Il a fait savoir à la présidente que son fils occupait un poste de responsabilité au sein de l’institut et qu’il jouissait d’une bonne réputation ; il n’avait aucun problème d’ordre professionnel.
S’agissant de l’accusé principal dans cette affaire qui est d’ailleurs le seul emprisonné, M. Amani Amar, représentant des laboratoires étrangers, il a déclaré qu’il n’a participé à aucune passation de marché douteux car il n’avait aucune procuration pour signer soit des conventions, soit des contrats de partenariat.
Il a déclaré que son rôle était limité aux livraisons de la marchandise, et ce, en sa qualité de représentant de deux sociétés étrangères.

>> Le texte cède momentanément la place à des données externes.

(** [for (const x of h) if (hasHash(arr, x)) return true;] *)
Fixpoint hasAny (arr h : list Z) : res bool :=
  match h with
  | [] => Ok false
  | x :: h => b ← hasHash arr x; if b : bool then Ok true else hasAny arr h
  end.

(** ** The hash buffer: a typed array [hb_buf] of which [hb_n] slots are used *)

Record HashBuilder := HB { hb_buf : list Z; hb_n : nat }.

Definition newHashBuilder (initial : nat) : HashBuilder := HB (replicate initial 0) 0.

(** A store outside a typed array does nothing, as stdpp's list insert. *)
Definition addHash (b : HashBuilder) (h : Z) : HashBuilder :=
  let buf := if bool_decide (hb_n b = length (hb_buf b))
             then hb_buf b ++ replicate (length (hb_buf b)) 0 else hb_buf b in
  HB (<[hb_n b := h]> buf) (S (hb_n b)).

Definition hb_add (b : HashBuilder) (domain : jstr) : HashBuilder := addHash b (hash53 domain).

(** The in-place removal of duplicates: [r] reads, [w] writes. *)
Fixpoint dedup_loop (k r w : nat) (a : list Z) : list Z * nat :=
  match k with
  | O => (a, w)
  | S k =>
      let x := default 0 (a !! r) in
      let same := match r with O => false | S p => x =? default 0 (a !! p) end in
      if same then dedup_loop k (S r) w a
      else dedup_loop k (S r) (S w) (<[w := x]> a)
  end.

(** [finish()]: sort the used part, drop duplicates, keep the first [w].  Both
    ways of returning them (a view of the buffer or a copy) have these values. *)
Definition finish (b : HashBuilder) : list Z :=
  let a := merge_sort Z.le (take (hb_n b) (hb_buf b)) in
  let '(a, w) := dedup_loop (length a) 0 0 a in
  take w a.

(** ** Lists *)

Record CompactList := Compact { cl_suffix : list Z; cl_exact : list Z; cl_except : list Z }.

Definition cl_size (l : CompactList) : Z := blen (cl_suffix l) + blen (cl_exact l).
Definition cl_bytes (l : CompactList) : Z :=
  (blen (cl_suffix l) + blen (cl_exact l) + blen (cl_except l)) * 8.

(** [h] are the hashes of all suffixes, the whole name first. *)
Definition matchHashes (l : CompactList) (h : list Z) : res bool :=
  ex ← (if 0 <? blen (cl_except l) then hasAny (cl_except l) h else Ok false);
  if ex : bool then Ok false
  else
    eq ← (if 0 <? blen (cl_exact l)
          then match h with x :: _ => hasHash (cl_exact l) x | [] => Ok false end
          else Ok false);
    if eq : bool then Ok true
    else if 0 <? blen (cl_suffix l) then hasAny (cl_suffix l) h else Ok false.

Definition cl_matches (l : CompactList) (name : jstr) : res bool :=
  matchHashes l (hash53 <$> suffixes name).

(** ** Small pattern sets *)

Record PatternSet := Patterns { ps_incl : gset jstr; ps_sub : gset jstr }.
Definition ps_empty : PatternSet := Patterns ∅ ∅.

Section PatternSets.
Context `{Unicode}.

(** [add(p)]; ['*.example.com'] covers subdomains only. *)
Definition ps_add (s : PatternSet) (p : jstr) : PatternSet :=
  let wild := starts_with (js "*.") (trim p) in
  match cleanDomain false (if wild then drop 2 (trim p) else p) with
  | None => s
  | Some d => if wild then Patterns (ps_incl s) ({[d]} ∪ ps_sub s)
              else Patterns ({[d]} ∪ ps_incl s) (ps_sub s)
  end.

Definition newPatternSet (patterns : list jstr) : PatternSet := fold_left ps_add patterns ps_empty.
End PatternSets.

Definition ps_matches (s : PatternSet) (name : jstr) : bool :=
  if bool_decide (size (ps_incl s) + size (ps_sub s) = 0)%nat then false
  else if bool_decide (name ∈ ps_incl s) then true
  else existsb (λ t, bool_decide (t ∈ ps_incl s) || bool_decide (t ∈ ps_sub s)) (tails name).

(** ** Hash range *)

Lemma land_ones_range z n : 0 ≤ n → 0 ≤ Z.land z (Z.ones n) < 2 ^ n.
Proof. intros. rewrite Z.land_ones by done. apply Z.mod_pos_bound. lia. Qed.

Lemma ushr_range a n : 0 ≤ n → 0 ≤ ushr a n < TWO32.
Proof.
  intros. unfold ushr. pose proof (uint32_range a). rewrite Z.shiftr_div_pow2 by done.
  pose proof (Z.pow_pos_nonneg 2 n). split; [apply Z.div_pos; lia |].
  apply Z.div_lt_upper_bound; [lia |]. unfold TWO32. nia.
Qed.

Lemma hash_final_range h : 0 ≤ hash_final h < 2 ^ 53.
Proof.
  unfold hash_final. pose proof (land_ones_range (int32 h.1) 21) as Hl.
  change (Z.ones 21) with 2097151 in Hl.
  match goal with |- context [ushr ?a 0] => pose proof (ushr_range a 0) end.
  unfold TWO32 in *. lia.
Qed.

Lemma hash53_range s : 0 ≤ hash53 s < 2 ^ 53.
Proof. apply hash_final_range. Qed.

(** ** Binary search *)

Definition ascending (arr : list Z) : Prop :=
  ∀ i j x y, (i ≤ j)%nat → arr !! i = Some x → arr !! j = Some y → x ≤ y.

Lemma ascending_nil : ascending [].
Proof. intros i j x y _ Hx. by rewrite lookup_nil in Hx. Qed.

Lemma arr_at_lookup arr i : 0 ≤ i < blen arr → arr !! Z.to_nat i = Some (arr_at arr i).
Proof.
  intros Hi. unfold arr_at. destruct (byte_at_is_Some arr i Hi) as [x Hx]. rewrite Hx. simpl.
  unfold byte_at in Hx. by destruct (i <? 0).
Qed.

Lemma ascending_arr_at arr i j :
  ascending arr → 0 ≤ i ≤ j → j < blen arr → arr_at arr i ≤ arr_at arr j.
Proof.
  intros Ha Hi Hj. eapply (Ha (Z.to_nat i) (Z.to_nat j)); [lia | |]; apply arr_at_lookup; lia.
Qed.

Lemma lowerBound_loop_spec fuel arr v lo hi :
  ascending arr → 0 ≤ lo ≤ hi → hi ≤ blen arr → hi - lo < Z.of_nat fuel →
  (∀ i, 0 ≤ i < lo → arr_at arr i < v) → (∀ i, hi ≤ i < blen arr → v ≤ arr_at arr i) →
  ∃ r, lowerBound_loop fuel arr v lo hi = Ok r ∧ 0 ≤ r ≤ blen arr ∧
    (∀ i, 0 ≤ i < r → arr_at arr i < v) ∧ (∀ i, r ≤ i < blen arr → v ≤ arr_at arr i).
Proof.
  intros Ha. revert lo hi. induction fuel as [|fuel IH]; intros lo hi Hlo Hhi Hf Hbelow Habove; [lia |].
  cbn [lowerBound_loop]. destruct (Z.ltb_spec lo hi); last first.
  { exists lo. split_and!; [done | lia.. | done |]. intros i Hi. apply Habove. lia. }
  rewrite Z.shiftr_div_pow2 by lia. change (2 ^ 1) with 2. set (mid := (lo + hi) / 2).
  assert (lo ≤ mid < hi) as Hmid by (unfold mid; Z.div_mod_to_equations; lia).
  clearbody mid. destruct (Z.ltb_spec (arr_at arr mid) v); apply IH; try lia; try done.
  - intros i Hi. pose proof (ascending_arr_at arr i mid Ha). lia.
  - intros i Hi. pose proof (ascending_arr_at arr mid i Ha). lia.
Qed.

(** On a sorted array the search terminates at the insertion point. *)
Lemma lowerBound_spec arr v :
  ascending arr →
  ∃ r, lowerBound arr v = Ok r ∧ 0 ≤ r ≤ blen arr ∧
    (∀ i, 0 ≤ i < r → arr_at arr i < v) ∧ (∀ i, r ≤ i < blen arr → v ≤ arr_at arr i).
Proof.
  intros Ha. unfold lowerBound. pose proof (blen_nonneg arr).
  apply lowerBound_loop_spec; try done; try lia. unfold blen. lia.
Qed.

Lemma hasHash_spec arr v : ascending arr → hasHash arr v = Ok (bool_decide (v ∈ arr)).
Proof.
  intros Ha. unfold hasHash. destruct (lowerBound_spec arr v Ha) as (r & -> & Hr & Hlt & Hge).
  cbn [mbind res_bind]. f_equal. symmetry.
  destruct (Z.ltb_spec r (blen arr)) as [Hlr|Hlr]; cbn [andb].
  - destruct (Z.eqb_spec (arr_at arr r) v) as [<-|Hne].
    + apply bool_decide_eq_true_2. eapply list_elem_of_lookup_2. apply arr_at_lookup. lia.
    + apply bool_decide_eq_false_2. intros [i Hi]%list_elem_of_lookup_1.
      assert (0 ≤ Z.of_nat i < blen arr) as Hib.
      { apply lookup_lt_Some in Hi. unfold blen. lia. }
      assert (arr_at arr (Z.of_nat i) = v) as Hiv.
      { pose proof (arr_at_lookup arr _ Hib) as Hl. rewrite Nat2Z.id in Hl. congruence. }
      destruct (decide (Z.of_nat i < r)) as [Hlt'|].
      * specialize (Hlt (Z.of_nat i)). lia.
      * pose proof (ascending_arr_at arr r (Z.of_nat i) Ha). specialize (Hge r). lia.
  - apply bool_decide_eq_false_2. intros [i Hi]%list_elem_of_lookup_1.
    assert (0 ≤ Z.of_nat i < blen arr) as Hib.
    { apply lookup_lt_Some in Hi. unfold blen. lia. }
    pose proof (arr_at_lookup arr _ Hib) as Hl. rewrite Nat2Z.id in Hl.
    specialize (Hlt (Z.of_nat i)). assert (arr_at arr (Z.of_nat i) = v) by congruence. lia.
Qed.

Lemma hasAny_spec arr h :
  ascending arr → hasAny arr h = Ok (existsb (λ x, bool_decide (x ∈ arr)) h).
Proof.
  intros Ha. induction h as [|x h IH]; [done |]. cbn [hasAny existsb].
  rewrite hasHash_spec by done. cbn [mbind res_bind].
  by destruct (bool_decide (x ∈ arr)).
Qed.

(** ** The hash buffer *)

Definition hb_contents (b : HashBuilder) : list Z := take (hb_n b) (hb_buf b).
Definition hb_ok (b : HashBuilder) : Prop :=
  (hb_n b ≤ length (hb_buf b))%nat ∧ (0 < length (hb_buf b))%nat.

Lemma newHashBuilder_ok n : (0 < n)%nat → hb_ok (newHashBuilder n) ∧ hb_contents (newHashBuilder n) = [].
Proof. intros. split; [|done]. split; simpl; rewrite length_replicate; lia. Qed.

(** Growing never loses a hash: adding appends to the contents. *)
Lemma addHash_contents b h :
  hb_ok b → hb_ok (addHash b h) ∧ hb_contents (addHash b h) = hb_contents b ++ [h].
Proof.
  destruct b as [buf n]. unfold hb_ok, hb_contents, addHash. cbn [hb_buf hb_n]. intros [Hn H0].
  set (buf' := if bool_decide _ then _ else _).
  assert (take n buf' = take n buf ∧ (n < length buf')%nat) as [Ht Hl].
  { unfold buf'. case_bool_decide; [|split; [done | lia]].
    rewrite length_app, length_replicate, take_app_le by lia. split; [done | lia]. }
  rewrite length_insert. split; [split; lia |].
  rewrite (take_S_r _ _ h) by (by apply list_lookup_insert_eq).
  by rewrite take_insert_ge, Ht by lia.
Qed.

Le mis en cause a nié avoir bénéficié des avantages à des fins personnelles, notamment, en ce qui concerne les véhicules et les micros portables acquis au profit des cadres de l’institut.
Ce dernier a indiqué que les opérations de consultation se faisaient par fax. Les autres accusés ont rejeté toutes les accusations portées à leur encontre que ce soit au niveau de l’enquête préliminaire ou de l’instruction judiciaire.
Prenant la parole, le représentant de la partie civile a estimé que le préjudice matériel causé à l’Institut Pasteur est de l’ordre de 28 milliards de centimes.
Les avocats de la défense ont sollicité la relaxe pure et simple de leurs clients, estimant que ces derniers font l’objet d’une poursuite judiciaire «maquillée». Ces derniers ont clamé haut et fort que l’instruction a été bâclée. Il convient de signaler que les avocats de la défense ont demandé la prescription avant même d’entrer dans le vif du sujet.
A noter que l’un des experts a déclaré à l’audience qu’entre 2002 et 2006 l’Institut Pasteur d’Alger a procédé à la passation de 65 et 70 transactions avec des laboratoires étrangers spécialisés dans la fabrication des vaccins.
L’affaire est mise en examen pour la semaine prochaine.